- Record excerpts:
#####

(** * Zip Packager: the entry registry and the markdown aggregator

    A shallow embedding of [PackagerViewProvider] (src/dist/extension.js,
    the compiled form of the TypeScript class) and the properties of
    its registry and pack operations. Line numbers are those of
    src/dist/extension.js.

    Layout: the JavaScript and Node primitives the provider calls
    ([JsString], [Path], [JsMap], [Fs]), the provider itself
    ([Provider]), the vocabulary of the properties ([Spec]) and a small
    workspace for the concrete cases ([Demo]); then the lemmas. An
    operation runs from start to end: what may come in between at an
    [await] is not part of the embedding. *)

From Stdlib Require Import String Ascii List ZArith Lia DecimalString Permutation.
From stdpp Require Import gmap strings list.

Open Scope string_scope.
Open Scope list_scope.

(* ===================================================================== *)
(** * JavaScript strings and numbers *)
(* ===================================================================== *)

Module JsString.

(** The line feed written [\n] in the source's template literals. *)
Definition nl : string := String "010"%char EmptyString.

(** [Number.prototype.toString()] on an integer value. *)
Definition Number_toString (value : Z) : string :=
  NilZero.string_of_int (Z.to_int value).

Fixpoint repeat_char (n : nat) (c : ascii) : string :=
  match n with
  | O => EmptyString
  | S k => String c (repeat_char k c)
  end.

(** [s.padStart(targetLength, c)] with a one-character pad string. *)
Definition padStart (targetLength : nat) (c : ascii) (s : string) : string :=
  repeat_char (targetLength - String.length s) c +:+ s.

(** [s.slice(1)]: everything after the first code unit. *)
Definition slice1 (s : string) : string :=
  match s with
  | EmptyString => EmptyString
  | String _ rest => rest
  end.

(** [a || b] on strings: the empty string is the only falsy one. *)
Definition or_else (a b : string) : string :=
  match a with
  | EmptyString => b
  | _ => a
  end.
(** A raised exception: its class and [str(e)].  [Exception] stands for
    any instance of (a subclass of) Python's [Exception]; [BaseException]
    for the ones outside it ([KeyboardInterrupt], [SystemExit]). *)
Inductive exn :=
  | Exception (cls msg : string)
  | BaseException (cls msg : string).

Definition str (e : exn) : string :=
  match e with
  | Exception _ msg => msg
  | BaseException _ msg => msg
  end.

Definition is_Exception (e : exn) : bool :=
  match e with
  | Exception _ _ => true
  | BaseException _ _ => false
  end.

(** What a call does: it returns a value or raises. *)
Inductive outcome (A : Type) :=
  | Returned (a : A)
  | Raised (e : exn).
Arguments Returned {A} a.
Arguments Raised {A} e.

(** ** src/indicators.py *)

Module Indicators.

(** The measurement dictionary of [check_overextended], one field per key. *)
Record measurement := Measurement {
  is_overextended : bool;
  swing_low : option float;
  swing_high : option float;
  atr : option float;
  atr_contribution : option float;
  threshold : option float;
  current_price : option float;
  distance_from_threshold : option float;
  distance_pct : option float;
  proximity_pct : option float;
  price_range : option float;
  calculation_valid : bool
}.

(** The "empty result structure" the function starts from. *)
Definition initial_result (atr_value : option float) : measurement :=
  {| is_overextended := false;
     swing_low := None;
     swing_high := None;
     atr := atr_value;
     atr_contribution := None;
     threshold := None;
     current_price := None;
     distance_from_threshold := None;
     distance_pct := None;
     proximity_pct := None;
     price_range := None;
     calculation_valid := false |}.

(** [atr_value is None or pd.isna(atr_value)] *)
Definition atr_missing (atr_value : option float) : bool :=
  match atr_value with
  | None => true
  | Some a => Pd.isna a
  end.

(** Line 96, "clamp to 0-100": [max(0, min(100, x))], here for any bounds. *)
Definition clamp (x lo hi : float) : float := Py.max lo (Py.min hi x).

(** The proximity computation of lines 94-98. *)
Definition proximity (current swing overextended_threshold : float) : float :=
  if (swing <? overextended_threshold)%float then
    let p := ((current - swing) / (overextended_threshold - swing) * 100)%float in
    clamp p 0 100
  else 0%float.

(** Lines 76-79, "populate basic values": the four keys assigned in place. *)
Definition populate_basic (result : measurement) (sl sh cp : float) : measurement :=
  {| is_overextended := is_overextended result;
     swing_low := Some sl;
     swing_high := Some sh;
     atr := atr result;
     atr_contribution := atr_contribution result;
     threshold := threshold result;
     current_price := Some cp;
     distance_from_threshold := distance_from_threshold result;
     distance_pct := distance_pct result;
     proximity_pct := proximity_pct result;
     price_range := Some (sh - sl)%float;
     calculation_valid := calculation_valid result |}.

(** Lines 104-112, [result.update({...})]. *)
Definition populate_complete (result : measurement) (over : bool)
    (contribution thr distance pct prox : float) : measurement :=
  {| is_overextended := over;
     swing_low := swing_low result;
     swing_high := swing_high result;
     atr := atr result;
     atr_contribution := Some contribution;
     threshold := Some thr;
     current_price := current_price result;
     distance_from_threshold := Some distance;
     distance_pct := Some pct;
     proximity_pct := Some prox;
     price_range := price_range result;
     calculation_valid := true |}.

(** Lines 85-112: the part of the measurement that needs the volatility. *)
Definition complete (result : measurement) (sl cp atr_ : float)
    (atr_multiplier : Z) : measurement :=
  let atr_contribution_ := (atr_ * Py.float_of_int atr_multiplier)%float in
  let overextended_threshold := (sl + atr_contribution_)%float in
  let distance_from_threshold_ := (cp - overextended_threshold)%float in
  let distance_pct_ :=
    (distance_from_threshold_ / overextended_threshold * 100)%float in
  let proximity_pct_ := proximity cp sl overextended_threshold in
  let is_overextended_ := (overextended_threshold <? cp)%float in
  populate_complete result is_overextended_ atr_contribution_
    overextended_threshold distance_from_threshold_ distance_pct_ proximity_pct_.

(** [df.iloc[-(lookback_days + 1):].iloc[:-1]]: the rows the swing low and
    the swing high are taken from. *)
Definition prev_days (df : list bar) (lookback_days : Z) : list bar :=
  Py.slice_to (-1) (Py.slice_from (- (lookback_days + 1)) df).

Definition check_overextended (df : list bar) (atr_value : option float)
    (lookback_days atr_multiplier : Z) : measurement :=
  let result := initial_result atr_value in
  if Pd.empty df || (Py.len df <? lookback_days + 1) then result else
  let recent_data := Py.slice_from (- (lookback_days + 1)) df in
  if Pd.empty recent_data then result else
  let prev_days_data := Py.slice_to (-1) recent_data in
  let sl := Pd.min (low <$> prev_days_data) in
  let sh := Pd.max (high <$> prev_days_data) in
  match last (close <$> df) with
  | None => result (* [df] is not empty here: the first guard returned *)
  | Some cp =>
    let result := populate_basic result sl sh cp in
    match atr_value with
    | None => result
    | Some atr_ =>
      if Pd.isna atr_ then result
      else complete result sl cp atr_ atr_multiplier
    end
  end.

(** [check_rsi_extremes]: the tuple [(hit_high, hit_low, max_rsi, min_rsi)]. *)
Definition check_rsi_extremes (rsi_series : list float) (lookback_days : Z)
    (high_threshold low_threshold : float)
    : bool * bool * option float * option float :=
  if Pd.empty rsi_series || (Py.len rsi_series <? lookback_days)
  then (false, false, None, None) else
  let recent_rsi := Py.slice_from (- lookback_days) (Pd.dropna rsi_series) in
  if Pd.empty recent_rsi then (false, false, None, None) else
  let max_rsi := Pd.max recent_rsi in
  let min_rsi := Pd.min recent_rsi in
  let hit_high := (high_threshold <=? max_rsi)%float in
  let hit_low := (min_rsi <=? low_threshold)%float in
  (hit_high, hit_low, Some max_rsi, Some min_rsi).

Section compute.
(** * Smart surveillance system: zone index, alert gate, queues and timing

    A shallow embedding of the Python sources

    - [utils/zone_manager.py]        ([ZoneManager])
    - [utils/alert_manager.py]       ([AlertManager.send_alert])
    - [utils/performance_monitor.py] ([PerformanceMonitor])
    - [src/intruder_detection.py]    (queue offers, [process_results],
                                      [capture_frames], [handle_output])
    - [utils/config_loader.py]       ([load_config], [update_config])
    - [scripts/configure_zones.py]   (the mouse callbacks of the drawing tool)

    Conventions.  Pixel coordinates are integers ([Z]): the detection point
    is built from [int] values, and the zone lists of the shipped
    configuration hold integers.  Clock readings ([time.time()]) and
    durations are rationals ([Q]); where a statement depends on the
    value of a floating-point computation (the mean of a window of
    samples), the computation is carried out on IEEE binary64 numbers
    ([PrimFloat]).  A Python [dict] is an association list in insertion
    order with unique keys.  File paths are built as [pathlib] builds
    them on a POSIX host.  Object state is passed explicitly: an
    operation takes the state and returns its result together with the
    new state.  What the host does (the clock, a camera read, whether a
    write or a thread start raises) is an input of the operation; an
    exception that the code does not catch is a result of its own, and
    ends the thread that runs the operation. *)

From Stdlib Require Import List String ZArith QArith Bool Arith Lia Lqa.
From Stdlib Require Import PrimFloat.
Import ListNotations.
(** An instance: 8 hardware threads with hyper-threading give 3 workers. *)
Lemma ctor_worker_threads_witness :
  exists w, JobSystem_ctor Sample.debug_build 7 ∅ 8 Sample.rd 0 1 = Done tt w /\
    spawned w <= 32 /\ Z.of_nat (spawned w) = 3%Z.
Proof.
  eexists. split; [reflexivity|].
  destruct (ctor_worker_threads Sample.debug_build 7 ∅ 8 Sample.rd 0 1 _ ltac:(lia) eq_refl)
    as [H1 H2].
  split; [exact H1|].
  apply (H2 eq_refl eq_refl); simpl; lia.
Defined.

(** C8, as stated, fails: with 64 hardware threads and no hyper-threading
    the constructor starts 32 threads, not 63. *)
Lemma ctor_starts_32_of_64 :
  ~ (forall w, JobSystem_ctor Sample.arm64_build 7 ∅ 64 Sample.rd 0 0 = Done tt w ->
       Z.of_nat (spawned w) = (64 - 1)%Z).
Proof.
  intros H. specialize (H _ eq_refl). vm_compute in H. discriminate H.
Qed.

(** ** adopt and emancipate *)

Lemma adopt_member tid w state :
  sThreadState w !! tid = Some state -> ref_js state = this w ->
  adopt tid w = Done tt w.
Proof.
  intros Hs Hjs. unfold adopt, ASSERT_PRECONDITION. rewrite Hs.
  rewrite bool_decide_true by done. reflexivity.
Qed.

Lemma adopt_foreign tid w state :
  sThreadState w !! tid = Some state -> ref_js state <> this w ->
  exists msg, adopt tid w = Panic msg w.
Proof.
  intros Hs Hjs. unfold adopt, ASSERT_PRECONDITION. rewrite Hs.
  rewrite bool_decide_false by done. eexists. reflexivity.
Qed.

Lemma adopt_slot tid w :
  sThreadState w !! tid = None ->
  (mThreadCount w + mAdoptedThreads w < Z.of_nat (length (mThreadStates w)))%Z ->
  adopt tid w =
    Done tt
      (set_sThreadState
         (<[tid := mkTSRef (this w) (Z.to_nat (mThreadCount w + mAdoptedThreads w))]>
            (sThreadState w))
         (log [EvSetThreadPriority DISPLAY]
            (log [EvFetchAdd A_mAdoptedThreads memory_order_relaxed]
               (set_mAdoptedThreads (to_uint16 (mAdoptedThreads w + 1)) w)))).
Proof.
  intros H Hidx. unfold adopt. rewrite H.
  unfold bind, mAdoptedThreads_fetch_add, ASSERT_POSTCONDITION, setThreadPriority,
    emit, mThreadStates_at, ret. cbn.
  destruct (Z.ltb_spec (mThreadCount w + mAdoptedThreads w)
              (Z.of_nat (length (mThreadStates w)))); [|lia].
  cbn. destruct (Z.leb_spec (Z.of_nat (length (mThreadStates w)))
                   (mThreadCount w + mAdoptedThreads w)); [lia|]. reflexivity.
Qed.
Lemma transform_failure_propagates_witness :
  picky (sample_record "3") = Raise (ValueError "bad record")
  /\ raised (ingest_batch pairs five_records (Some picky))
     = Some (ValueError "bad record").
Proof.
  assert (picky (sample_record "3") = Raise (ValueError "bad record"))
    as Hraise by (by vm_compute).
  split; [exact Hraise|].
  destruct (transform_failure_propagates pairs None five_records picky
              [sample_record "1"; sample_record "2"] (sample_record "3")
              [sample_record "4"; sample_record "5"]
              (ValueError "bad record"))
    as (Hrun & _).
  - by vm_compute.
  - repeat constructor; eexists; by vm_compute.
  - exact Hraise.
  - exact (proj1 (Hrun eq_refl)).
Defined.

(** A transform that raises [StopIteration] on the first record: what
    leaves [ingest_batch], and then [ingest_to_dataframe], is not that
    exception but a [RuntimeError]. *)
Lemma transform_stop_iteration_is_replaced :
  exhausted (sample_record "1") = Raise (StopIteration "")
  /\ raised (ingest_batch pairs five_records (Some exhausted))
     ≠ Some (StopIteration "")
  /\ raised (ingest_batch pairs five_records (Some exhausted))
     = Some (RuntimeError "generator raised StopIteration")
  /\ snd (ingest_to_dataframe pairs None five_records (Some exhausted))
     = Raise (RuntimeError "generator raised StopIteration").
Proof. repeat split; by vm_compute. Qed.
Lemma max_loop_member (items : list dict) :
  forall best r, Engine.max_loop best items = Ok r -> r = best \/ In r items.
Proof.
  induction items as [| x t IH]; intros best r H; cbn [Engine.max_loop] in H.
  - injection H as <-. left. reflexivity.
  - apply rbind_ok in H. destruct H as (bigger & _ & H).
    destruct (IH _ _ H) as [-> | Hin]; [| right; right; exact Hin].
    destruct bigger; [right; left; reflexivity | left; reflexivity].
Qed.

Lemma insert_desc_member (x : dict) (sorted : list dict) :
  forall r, Selector.insert_desc x sorted = Ok r ->
            forall w, In w r -> w = x \/ In w sorted.
Proof.
  induction sorted as [| y t IH]; intros r H w Hw;
    cbn [Selector.insert_desc] in H.
  - injection H as <-. destruct Hw as [<- | []]. left. reflexivity.
  - apply rbind_ok in H. destruct H as (smaller & _ & H).
    destruct smaller.
    + apply rbind_ok in H. destruct H as (r' & Hr' & H).
      injection H as <-. destruct Hw as [<- | Hw];
        [right; left; reflexivity |].
      destruct (IH _ Hr' _ Hw) as [-> | Hin];
        [left; reflexivity | right; right; exact Hin].
    + injection H as <-. destruct Hw as [<- | Hw];
        [left; reflexivity | right; exact Hw].
Qed.

Lemma sort_desc_member (xs : list dict) :
  forall r, Selector.sort_desc xs = Ok r -> forall w, In w r -> In w xs.
Proof.
  induction xs as [| x t IH]; intros r H w Hw; cbn [Selector.sort_desc] in H.
  - injection H as <-. exact Hw.
  - apply rbind_ok in H. destruct H as (s & Hs & H).
    destruct (insert_desc_member _ _ _ H _ Hw) as [-> | Hin];
      [left; reflexivity | right; eapply IH; eassumption].
Qed.

Lemma Subseq_In {A} (l l' : list A) (x : A) :
  Subseq l l' -> In x l -> In x l'.
Proof.
  intros Hs Hx.
  assert (H : Forall (fun w => In w l') l).
  { eapply Subseq_Forall; [exact Hs |].
    apply Forall_forall. intros w Hw. exact Hw. }
  rewrite Forall_forall in H. apply H, Hx.
Qed.

Lemma selection_member (c : FilterConfig) (variants selected : list dict) :
  Selector.select_variants_for_group c None variants = Ok selected ->
  forall v, In v selected -> In v variants /\ valid_size c v.
Proof.
  intros H v Hv. unfold Selector.select_variants_for_group in H.
  destruct (is_nil variants); [injection H as <-; destruct Hv |].
  apply rbind_ok in H. destruct H as (valid & Hvalid & H).
  destruct (is_nil valid); [injection H as <-; destruct Hv |].
  apply rbind_ok in H. destruct H as (sorted & Hsorted & H).
  apply rbind_ok in H. destruct H as (filtered & Hfiltered & H).
  injection H as <-. cbn [app] in Hv.
  destruct (filter_loop_trace c sorted [] filtered Hfiltered)
    as (added & -> & Hsub & _).
  cbn [app] in Hv.
  apply (rfilter_spec _ _ _ Hvalid).
  eapply sort_desc_member; [exact Hsorted |].
  eapply Subseq_In; eassumption.
Qed.

(** What one turn on a group hands on: variants that are not base
    entries and have the minimum size, then base entries of the group. *)
Lemma filter_group_member (c : FilterConfig) (name : string)
    (models : list dict) :
  yields (fun out => forall x, In x out -> In x models)
         (Engine.filter_group c (name, models)).
Proof.
  unfold Engine.filter_group.
  eapply yields_bind with
    (Q1 := fun parts : list dict * list dict =>
             (forall x, In x (fst parts)
                        <-> In x models /\ Engine.is_base_entry x = Ok true)
             /\ (forall x, In x (snd parts)
                           <-> In x models
                               /\ Engine.is_base_entry x = Ok false)).
  { apply yields_lift. intros parts Hp. exact (split_group_spec _ _ Hp). }
  intros [bases variants] [Hb Hv]. cbn [fst snd] in Hb, Hv.
  eapply yields_bind with
    (Q1 := fun o : option dict =>
             forall x, In x (Engine.present o) -> In x bases).
  { unfold Engine.best_base_model. destruct bases as [| first rest].
    - apply yields_ret. intros x [].
    - eapply yields_bind with
        (Q1 := fun r : dict => r = first \/ In r rest).
      + apply yields_lift. intros r Hr. exact (max_loop_member _ _ _ Hr).
      + intros r Hr. eapply yields_bind; [apply yields_any |]. intros _ _.
        apply yields_ret. cbn [Engine.present]. intros x Hx.
        destruct (is_nil r); [destruct Hx |].
        destruct Hx as [<- | []].
        destruct Hr as [-> | Hr]; [left; reflexivity | right; exact Hr]. }
  intros base Hbase.
  eapply yields_bind with
    (Q1 := fun sel : list dict => forall x, In x sel -> In x variants).
  { unfold Engine.select_in_group. destruct (is_nil variants).
    - apply yields_ret. intros x [].
    - eapply yields_bind with
        (Q1 := fun sel : list dict => forall x, In x sel -> In x variants).
      + apply yields_lift. intros sel Hsel x Hx.
        exact (proj1 (selection_member c _ _ Hsel x Hx)).
      + intros sel Hsel.
        eapply yields_bind; [apply yields_any |]. intros _ _.
        eapply yields_bind; [apply yields_any |]. intros _ _.
        eapply yields_bind; [apply yields_any |]. intros _ _.
        apply yields_ret. exact Hsel. }
  intros sel Hsel.
  eapply yields_bind; [apply yields_any |]. intros _ _.
  apply yields_ret. intros x Hx. apply in_app_or in Hx.
  destruct Hx as [Hx | Hx].
  - apply Hv, Hsel, Hx.
  - apply Hb, Hbase, Hx.
Qed.

Lemma yields_mfilter_test {A} (Q T : A -> Prop) (f : A -> Engine.M bool)
    (xs : list A) :
  Forall Q xs ->
  (forall x, yields (fun b => b = true -> T x) (f x)) ->
  yields (Forall (fun x => Q x /\ T x)) (Engine.mfilter f xs).
Proof.
  intros HQ Hf. induction HQ as [| x t Hx Ht IH]; cbn [Engine.mfilter].
  - apply yields_ret. constructor.
  - eapply yields_bind; [apply Hf |]. intros b Hb.
    eapply yields_bind; [exact IH |]. intros ys Hys.
    apply yields_ret. destruct b; [constructor |]; auto.
Qed.

Lemma add_requirements_annotates (py_repr : pyval -> string)
    (c : FilterConfig) (model : dict) :
  size_fits model ->
  annotated c model (Engine.add_requirements py_repr c model).
Proof.
  intro Hfit. unfold Engine.add_requirements.
  destruct (calculate_requirements_total py_repr c model Hfit)
    as (m' & Hm & _).
  rewrite Hm.
  unfold Hardware.calculate_requirements, try_except in Hm.
  destruct (Hardware.requirements_body py_repr c model) as [m | e] eqn:E.
  - injection Hm as <-. eapply body_annotates, E.
  - cbn [any_exception] in Hm.
    apply conservative_annotated, fallback_is_conservative, Hm.
Qed.
(** X6: the resize-based [cropImage] either throws, the file system
    untouched, or asks the library for exactly one cover-fit resize to the
    positive width and height it read from the options.  The position it
    hands over is the entry of the position table for the lower-cased
    position name when the table has one; for the names [constructor] and
    [__proto__], which the table object inherits, no error is thrown and
    the inherited member is handed over instead. *)
Theorem cropImage_resize_requests :
  forall (host : Host) (root : node) (inputPath outputPath : string) (options : Options),
    let result := cropImage_resize host root inputPath outputPath options in
    (exists message, result = (root, Throw message))
    \/ (exists w h position gravity,
           parseInt (width options) = Some w /\ (0 < w)%Z
           /\ parseInt (height options) = Some h /\ (0 < h)%Z
           /\ positionOrDefault options = Str position
           /\ ((exists name, In (toLowerCase position, name) POSITION_MAP
                             /\ gravity = Str name)
               \/ (In (toLowerCase position) inheritedLowerCase /\ gravity = Obj))
           /\ result
              = toFile host root inputPath
                  [Resize (Some w) (Some h) (Some Cover) gravity] outputPath).
Proof.
  intros host root inputPath outputPath options result. subst result.
  unfold cropImage_resize.
  destruct (_ || _)%bool; [left; eauto|].
  destruct (notPositive (parseInt (width options))) eqn:Nw; [left; eauto|].
  destruct (notPositive (parseInt (height options))) eqn:Nh; [left; eauto|].
  destruct (notPositive_false _ Nw) as [w [Pw Hw]].
  destruct (notPositive_false _ Nh) as [h [Ph Hh]].
  rewrite Pw, Ph.
  destruct (positionOrDefault options) as [| | | | |position|]; try (left; eauto; fail).
  destruct (truthy (property POSITION_MAP (toLowerCase position))) eqn:Et;
    simpl negb; cbv iota; [|left; eauto].
  right. exists w, h, position, (property POSITION_MAP (toLowerCase position)).
  repeat split; try assumption.
  unfold property in *.
  destruct (ownProperty POSITION_MAP (toLowerCase position)) as [name|] eqn:Eo.
  - left. exists name. split; [now apply ownProperty_In | reflexivity].
  - destruct (includes inheritedLowerCase (toLowerCase position)) eqn:Ei;
      [|discriminate].
    right. split; [now apply includes_In | reflexivity].
Qed.
(** [String(n)] for an integer identifier *)
Definition String_of_number (n : Z) : string := pretty n.

Module queryBuilders.

Definition aircraftByReg (acRegistr : string) : Cache.ParamObject :=
  [("acregistr", Cache.PString acRegistr)].

Definition wpListByAircraft (acId : Z) : Cache.ParamObject :=
  [("echeacid", Cache.PString (String_of_number acId))].

Definition wpDetail (acId wpId : Z) : Cache.ParamObject :=
  [("acid", Cache.PString (String_of_number acId));
   ("echeworkpackid", Cache.PString (String_of_number wpId))].

Definition woListByWorkpack (wpId : Z) : Cache.ParamObject :=
  [("echeworkpackid", Cache.PString (String_of_number wpId))].

End queryBuilders.

(** The [fetcher] every typed fetch function hands to [deduplicatedFetch]:
    [if (!result.ok) throw new Error(result.error.message); return
    result.data], applied to what [amsClient.get] returned. *)
Definition fetcher_outcome (result : Client.AmsResult) : Cache.Outcome :=
  match result with
  | Client.Ok d => Cache.Resolves d
  | Client.Err e => Cache.Rejects (Client.message e)
  end.

(** [params] as it is copied into an error. *)
Definition error_params (params : Cache.ParamObject) : Client.Params :=
  List.map (fun kv => (kv.1, Cache.render kv.2)) params.

(** The [try]/[catch] of a typed fetch function around its [await]: what it
    returns once the promise it awaits shows [s]; nothing while pending. *)
Definition typed_result (endpoint : string) (params : Cache.ParamObject)
    (s : Cache.PromiseState) : option Client.AmsResult :=
  match s with
  | Cache.Pending => None
  | Cache.Fulfilled d => Some (Client.Ok d)
  | Cache.Rejected msg =>
      Some (Client.Err
              {| Client.type := Client.unknown; Client.message := msg;
                 Client.endpoint := endpoint;
                 Client.params := Some (error_params params);
                 Client.status := None; Client.statusText := None |})
  end.

(** The [deduplicatedFetch] call of [fetchWpDetail(acId, wpId)], of
    [fetchWoListByWorkpack(wpId)] and of [fetchReferential(endpoint)]. *)
Definition fetchWpDetail (acId wpId : Z) : Cache.M Cache.Answer :=
  Cache.deduplicatedFetch
    (Cache.makeCacheKey WP_DETAIL (Some (queryBuilders.wpDetail acId wpId)))
    Cache.SHORT true.

Definition fetchWoListByWorkpack (wpId : Z) : Cache.M Cache.Answer :=
  Cache.deduplicatedFetch
    (Cache.makeCacheKey WO_LIST (Some (queryBuilders.woListByWorkpack wpId)))
    Cache.DEFAULT true.

Definition fetchReferential (endpoint : string) : Cache.M Cache.Answer :=
  Cache.deduplicatedFetch (Cache.makeCacheKey endpoint None)
    Cache.REFERENTIALS true.

End Endpoints.

(* ===================================================================== *)
(** * utils/api.ts: session token and settings in the same storage *)
(* ===================================================================== *)

Module Api.
Import Cache.

Definition TOKEN_KEY : string := "erpToken".
Definition SETTINGS_KEY : string := "erpApiSettings".

(** [saveToken(token)] *)
Definition saveToken (token : string) : M unit :=
  setItem TOKEN_KEY (PlainText token).
(** After the last index of the mask no element is selected. *)
Lemma indices_last (l : list A) : forall (k : nat),
  boolean_index (map f l) (seq k (length l)) <> [] ->
  k <= last (boolean_index (map f l) (seq k (length l))) 0 /\
  filter f (skipn (last (boolean_index (map f l) (seq k (length l))) 0 + 1 - k) l) = [].
Proof.
  induction l as [| x l IH]; intros k H; simpl in *; [congruence |].
  destruct (boolean_index (map f l) (seq (S k) (length l))) as [| j js] eqn:Ej.
  - destruct (f x); [| congruence]. simpl. split; [lia |].
    replace (k + 1 - k) with 1 by lia. simpl.
    now apply indices_nil_filter with (k := S k).
  - assert (Hne : j :: js <> []) by discriminate.
    rewrite <- Ej in Hne. specialize (IH (S k) Hne). rewrite Ej in IH.
    destruct IH as [Hk Hf].
    assert (Hl : last (if f x then k :: j :: js else j :: js) 0 = last (j :: js) 0)
      by (destruct (f x); reflexivity).
    rewrite Hl. split; [lia |].
    replace (last (j :: js) 0 + 1 - k) with (S (last (j :: js) 0 + 1 - S k)) by lia.
    exact Hf.
Qed.

Lemma indices_first_le_last (l : list A) : forall (k start : nat) (rest : list nat),
  boolean_index (map f l) (seq k (length l)) = start :: rest ->
  start <= last (start :: rest) 0.
Proof.
  induction l as [| x l IH]; intros k start rest H; simpl in H; [discriminate |].
  destruct (f x); [| now apply IH in H].
  injection H as <- Hr. destruct rest as [| r rest]; [simpl; lia |].
  change (k <= last (r :: rest) 0).
  assert (Hne : boolean_index (map f l) (seq (S k) (length l)) <> [])
    by (rewrite Hr; discriminate).
  destruct (indices_last l (S k) Hne) as [Hk _]. rewrite Hr in Hk. lia.
Qed.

#####

Taking each line of the material above in turn, count those containing the string "Hvalid". State the number alone.

2